Whittaker is credited for not only successfully steering the church through an unexpected transition, but also bringing a fresh, centered revitalization of its activist heritage, which is to take a lead role in addressing social inequity and injustice issues, and improve the quality of life for the people of Hartford, according to church officials.
“I am honored and overjoyed by the decision,” said Whittaker.  “I look forward to continuing the great work we’ve begun within the church and beyond its walls. We’re experiencing a surge of new excitement and renewed purpose in all areas of our urban ministry and community engagement.”
“The most thoughtful and vibrant leadership is coming from women, and Damaris is an excellent example of the vitality and wisdom women leaders are bringing to the Protestant church,” said the Rev. J. Alan McLean, Minister Emeritus. He said she embodies the church’s heritage of taking leadership in moving beyond symptoms to finding long-term solutions to the problems confronting city residents such as homelessness and unemployment.  “She is the perfect person, from her native Spanish language to the fact she is a good preacher grounded in an articulate ministry and vision for the city.”

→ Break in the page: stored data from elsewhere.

(* ===== verification/Fifo.v ===== *)
(** The interface between a component that buffers values and its buffer: what
    [Channel.h] and [Executor.h] rely on in [detail/Queue.h].

    [fifo_rep q l] says that the buffer [q] holds the values [l], oldest first.
    [RingQueue.v] discharges the laws for the ring buffer. *)
From S2P Require Export Prelude.

Class FifoOps (A Q : Type) := {
  fifo_new : nat -> Q;
  fifo_size : Q -> nat;
  fifo_capacity : Q -> nat;
  fifo_empty : Q -> bool;
  fifo_front : Q -> res A;
  fifo_pop_front : Q -> res Q;
  fifo_push_back : A -> Q -> res Q;
  fifo_append : list A -> Q -> res Q;
  fifo_pop_front_to : nat -> Q -> res (list A * nat * Q);
  fifo_rep : Q -> list A -> Prop }.

Class Fifo (A Q : Type) `{!FifoOps A Q} := {
  fifo_new_rep cap : fifo_rep (fifo_new cap) [] /\ fifo_capacity (fifo_new cap) = cap;
  fifo_size_rep q l : fifo_rep q l ->
    fifo_size q = length l /\ length l <= fifo_capacity q /\ fifo_empty q = bool_decide (l = []);
  fifo_front_rep q v l : fifo_rep q (v :: l) -> fifo_front q = Ok v;
  fifo_pop_front_rep q v l : fifo_rep q (v :: l) ->
    exists q', fifo_pop_front q = Ok q' /\ fifo_rep q' l /\ fifo_capacity q' = fifo_capacity q;
  fifo_push_back_rep q v l : fifo_rep q l ->
    exists q', fifo_push_back v q = Ok q' /\ fifo_rep q' (l ++ [v]) /\
      (length l < fifo_capacity q -> fifo_capacity q' = fifo_capacity q);
  fifo_append_rep q vs l : fifo_rep q l ->
    exists q', fifo_append vs q = Ok q' /\ fifo_rep q' (l ++ vs) /\
      (length l + length vs <= fifo_capacity q -> fifo_capacity q' = fifo_capacity q);
  fifo_pop_front_to_rep q n l : fifo_rep q l -> n <= length l ->
    exists q', fifo_pop_front_to n q = Ok (take n l, n, q') /\ fifo_rep q' (drop n l) /\
      fifo_capacity q' = fifo_capacity q }.
Lemma repr_append l x xs :
  x ∈ pool s -> h !! x = Some null_hook ->
  (forall l xs, lists s !! l = Some xs -> x ∉ xs) -> lists s !! l = Some xs ->
  exists h', push_back l x h = Ok h' /\
    repr h' (LStore (<[l := xs ++ [x]]> (lists s)) (pool s)).
Proof using Hr.
  intros Hx Hnull Ho Hl. pose proof (repr_ring _ _ Hr _ _ Hl) as Hring.
  destruct (ring_push_back _ _ _ x Hring) as (h' & Hrun & Hring' & Hframe);
    [done|by eapply repr_loose_out|].
  exists h'. split; [done|]. split; cbn.
  - intros l' ys Hl'. apply lookup_insert_Some in Hl' as [[<- <-]|[Hne Hl']]; [done|].
    eapply ring_frame, (repr_ring _ _ Hr _ _ Hl'). intros b Hb. apply Hframe.
    intros Hin. rewrite app_comm_cons in Hin. apply elem_of_app in Hin as [Hin|Hin].
    + by eapply (repr_disjoint l l').
    + apply list_elem_of_singleton in Hin as ->. by eapply repr_loose_out.
  - intros l' ys y Hl' Hy. apply lookup_insert_Some in Hl' as [[<- <-]|[Hne Hl']];
      [|by eapply repr_pool]. apply elem_of_app in Hy as [Hy|Hy]; [by eapply repr_pool|].
    by apply list_elem_of_singleton in Hy as ->.
  - intros l1 l2 ys1 ys2 y H1 H2 Hy1 Hy2.
    apply lookup_insert_Some in H1 as [[<- <-]|[Hne1 H1]];
      apply lookup_insert_Some in H2 as [[<- <-]|[Hne2 H2]]; [done| | |by eapply repr_once];
      [apply elem_of_app in Hy1 as [Hy1|Hy1]|apply elem_of_app in Hy2 as [Hy2|Hy2]];
      try (by eapply repr_once); exfalso; eapply Ho; set_solver.
  - intros l' Hl'%lookup_insert_is_Some. apply (repr_heads _ _ Hr).
    destruct Hl' as [<-|[_ ?]]; eauto.
  - intros y Hy Hy'. assert (Hyl : y ∉ l :: xs ++ [x]).
    { intros [->|?]%elem_of_cons; [eapply (repr_heads _ _ Hr l); eauto|].
      eapply Hy'; [by apply lookup_insert_eq|done]. }
    rewrite Hframe by done. apply (repr_loose _ _ Hr); [done|]. intros l' ys Hl'.
    destruct (decide (l' = l)) as [->|]; [simplify_eq; set_solver|].
    apply (Hy' l'). by rewrite lookup_insert_ne.
Qed.
End Repr.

Whittaker said, “I am grateful, but also astonished by the attention for doing what it is I am called to do. I believe we all have the power to make a difference in our communities and in the world. I’m blessed to be planted in a faith community committed to people, social justice and the community I care deeply about.”
Whittaker, who has doctorate in ministry from New York Theological Seminary, is a recipient of the 2015 Vision Award in Social Justice by the Charter Oak Cultural Center. She was also honored last year as a thought leader and for her trailblazing contributions to social justice community engagement with a 2014 Catalyst Award from the Conference of Churches.  She resides with her husband, Sabas Whittaker, in Marlborough.
Those planning to attend her installation are asked to RSVP by phone at 860.249.5631.  Services will be followed by a reception. Families are welcome. Child care will be available. Clergy, religious educators and seminarians are invited to gather at 2 p.m. to participate in the procession. Clergy are encouraged to wear red or tropical print shirts.